Meaningful objects

The show by the winner of Foundation for Indian Contemporary Art Award Sandip Pisalkar, entitled Aaj ka Hero is rather indicative of the trends that are being encouraged by the art impresario community nowadays. The entire exhibition is of sculpture- installations, ensembles of objects, created by the young artists around an idea (or given

the show) one may even say a sentiment. Some of the installations are reworking of everyday objects by adding mechanical power to it and some are created from found objects, and the rest are created by the artist.
The eponymous piece Aaj ka Hero consists of simulation of four supine human skin and one animal skin as the base the sculpture on which the padukas (generally a symbol of sadhus in India) are constantly pedaling on the skins.

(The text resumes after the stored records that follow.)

Definition evictFromEndpoint (c : Cache) (endpoint : string) (needed : Z) : Cache :=
  match getEndpoint c endpoint with
  | None => c
  | Some ep => evict_loop c endpoint needed (by_age (ep_keys ep)) 0
  end.

Definition calculateSize (data : Rows) : Z :=
  match data with [] => 0 | _ => json_len data end.

(** The first half of [Set]: the limit test under the endpoint's lock, and the
    eviction after it is released. *)
Definition Set_make_room (c : Cache) (endpoint : string) (sizeBytes : Z) : Cache :=
  match getEndpoint c endpoint with
  | Some ep =>
    if decide (ep_maxCost ep > 0) then
      if decide (i64 (ep_sizeBytes ep + sizeBytes) > ep_maxCost ep)
      then evictFromEndpoint c endpoint sizeBytes else c
    else c
  | None => c
  end.

(** The second half: the store, then the metadata under the lock.  [now] is read
    for the entry, [now'] for the metadata; the entry keeps the [ttl] it was
    given, the metadata the effective one. *)
Definition Set_commit (c : Cache) (endpoint key : string) (data : Rows) (sizeBytes ttl now now' : Z)
    : bool * Cache :=
  let entry := {| e_Data := data; e_SizeBytes := sizeBytes; e_CachedAt := now; e_TTL := ttl |} in
  let ttl := if decide (ttl = 0) then c_defaultTTL c else ttl in
  let '(success, s) := store_SetWithTTL (c_store c) (fullKey endpoint key) (Some entry) sizeBytes ttl in
  let c := set_store c s in
  if success then
    (true, set_endpoints c (alter (fun ep => ep_record ep key
       {| em_sizeBytes := sizeBytes; em_cachedAt := now'; em_ttl := ttl |}) endpoint (c_endpoints c)))
  else (false, c).

Definition Set_ (c : Cache) (endpoint key : string) (data : Rows) (ttl now now' : Z) : bool * Cache :=
  let sizeBytes := calculateSize data in
  Set_commit (Set_make_room c endpoint sizeBytes) endpoint key data sizeBytes ttl now now'.

Definition Set' (oc : option Cache) (endpoint key : string) (data : Rows) (ttl now now' : Z)
    : bool * option Cache :=
  match oc with
  | None => (false, None)
  | Some c => let '(b, c') := Set_ c endpoint key data ttl now now' in (b, Some c')
  end.

(** [Delete] of each key of a list. *)
Definition delete_all (c : Cache) (endpoint : string) (l : list keyAge) : Cache :=
  foldl (fun c ka => Delete_ c endpoint ka.1) c l.

(** [Clear]; the order of the map walk is again that of [by_age], which only
    the order of the deletions depends on. *)
Definition Clear (oc : option Cache) (endpoint : string) : option Cache :=
  match oc with
  | None => None
  | Some c =>
    match getEndpoint c endpoint with
    | None => Some c
    | Some ep => Some (delete_all c endpoint (by_age (ep_keys ep)))
    end
  end.

Definition ClearAll (oc : option Cache) : option Cache :=
  (fun c => set_endpoints (set_store c (store_Clear (c_store c))) (ep_reset <$> c_endpoints c)) <$> oc.

(** [Close]: the cron jobs are stopped and the store closed. *)
Definition ep_stop (ep : EndpointCache) : EndpointCache :=
  {| ep_name := ep_name ep; ep_maxCost := ep_maxCost ep; ep_keys := ep_keys ep;
     ep_cronEvict := None; ep_hits := ep_hits ep; ep_misses := ep_misses ep;
     ep_sets := ep_sets ep; ep_evictions := ep_evictions ep; ep_sizeBytes := ep_sizeBytes ep |}.

Definition Close (oc : option Cache) : option Cache :=
  (fun c => set_store (set_endpoints c (ep_stop <$> c_endpoints c)) (store_Close (c_store c))) <$> oc.
Record lim_inv (l : Limiter) : Prop := {
  inv_named : forall n p, l_pools l !! n = Some p -> p_name p = n /\ reserved_name n = false /\
                is_Some (l_metrics l !! n);
  inv_inline : forall k p, l_inlinePools l !! k = Some p -> p_name p = inline_name k /\
                 is_Some (l_metrics l !! inline_name k);
  inv_metrics : forall n, is_Some (l_metrics l !! n) -> is_Some (l_pools l !! n) \/
                  exists k, n = inline_name k /\ is_Some (l_inlinePools l !! k);
  inv_allowed : l_TotalAllowed l = i64 (map_sum pm_Allowed (l_metrics l));
  inv_denied : l_TotalDenied l = i64 (map_sum pm_Denied (l_metrics l));
}.

Lemma inline_name_reserved k : reserved_name (inline_name k) = true.
Proof. apply HasPrefix_app. Qed.

Lemma inline_name_inj k k' : inline_name k = inline_name k' -> k = k'.
Proof. apply app_str_inj_l. Qed.

(** Replacing a pool by one of the same name. *)
Lemma store_pool_inv l r p p' : lim_inv l -> lookup_pool l r = Some p -> p_name p' = p_name p ->
  lim_inv (store_pool l r p').
Proof.
  intros [Hn Hi Hm Ha Hd] Hp Hname. destruct r as [n|k]; simpl in *; constructor; simpl; auto.
  - intros n' q. rewrite lookup_insert. case_decide as E; [|apply Hn]. intros [= <-]. subst n'.
    apply Hn in Hp as (? & ? & ?). by rewrite Hname.
  - intros n' Hs. destruct (Hm n' Hs) as [Hs'|Hs']; [|by right]. left. rewrite lookup_insert.
    by case_decide.
  - intros k' q. rewrite lookup_insert. case_decide as E; [|apply Hi]. intros [= <-]. subst k'.
    apply Hi in Hp as [? ?]. by rewrite Hname.
  - intros n' Hs. destruct (Hm n' Hs) as [Hs'|(k' & -> & Hs')]; [by left|]. right. exists k'.
    split; [done|]. rewrite lookup_insert. by case_decide.
Qed.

Each grouping created from latex, artificial skins, pedestals and motors is arranged on a carpet, with the heads and feet fleshed out while the rest is stretched out flat skin.
In two other sculptures Aashwasan and System the artist has used a stone grinder and a mortar and pestles constantly grinding away, the former being ground by a be-ringed and kurta sleeved hand of a politician and the latter by a bangled hand of woman. Greed and abuse of power as well as gendered exploitation is being reiterated through these artworks. The artist uses metaphors for being crushed, pulverised, vaporised and digitised for exploitative reality where the conventional heroes of religion, government have failed the societies and peoples who created them. In fact labour, human and mechanised becomes the language for hierarchies of dominance in these works.
The tenor of the whole ensemble is rather Gramscian with its focus on power, its organised abuse and attempts at its reversal. There is certain anti fascist agit-prop element in his art. The ‘hegemony of power’ thesis is visualised through various devices and there is an attempt at the creation of ‘alternate symbols’ to interrogate lived reality. However one notices that the symbols and objects are taken from the material assemblage and mental framework of contemporary social formation. The objects themselves derive their meaning and significance from shared visual and cultural experience, and not from an alternate cultural formation.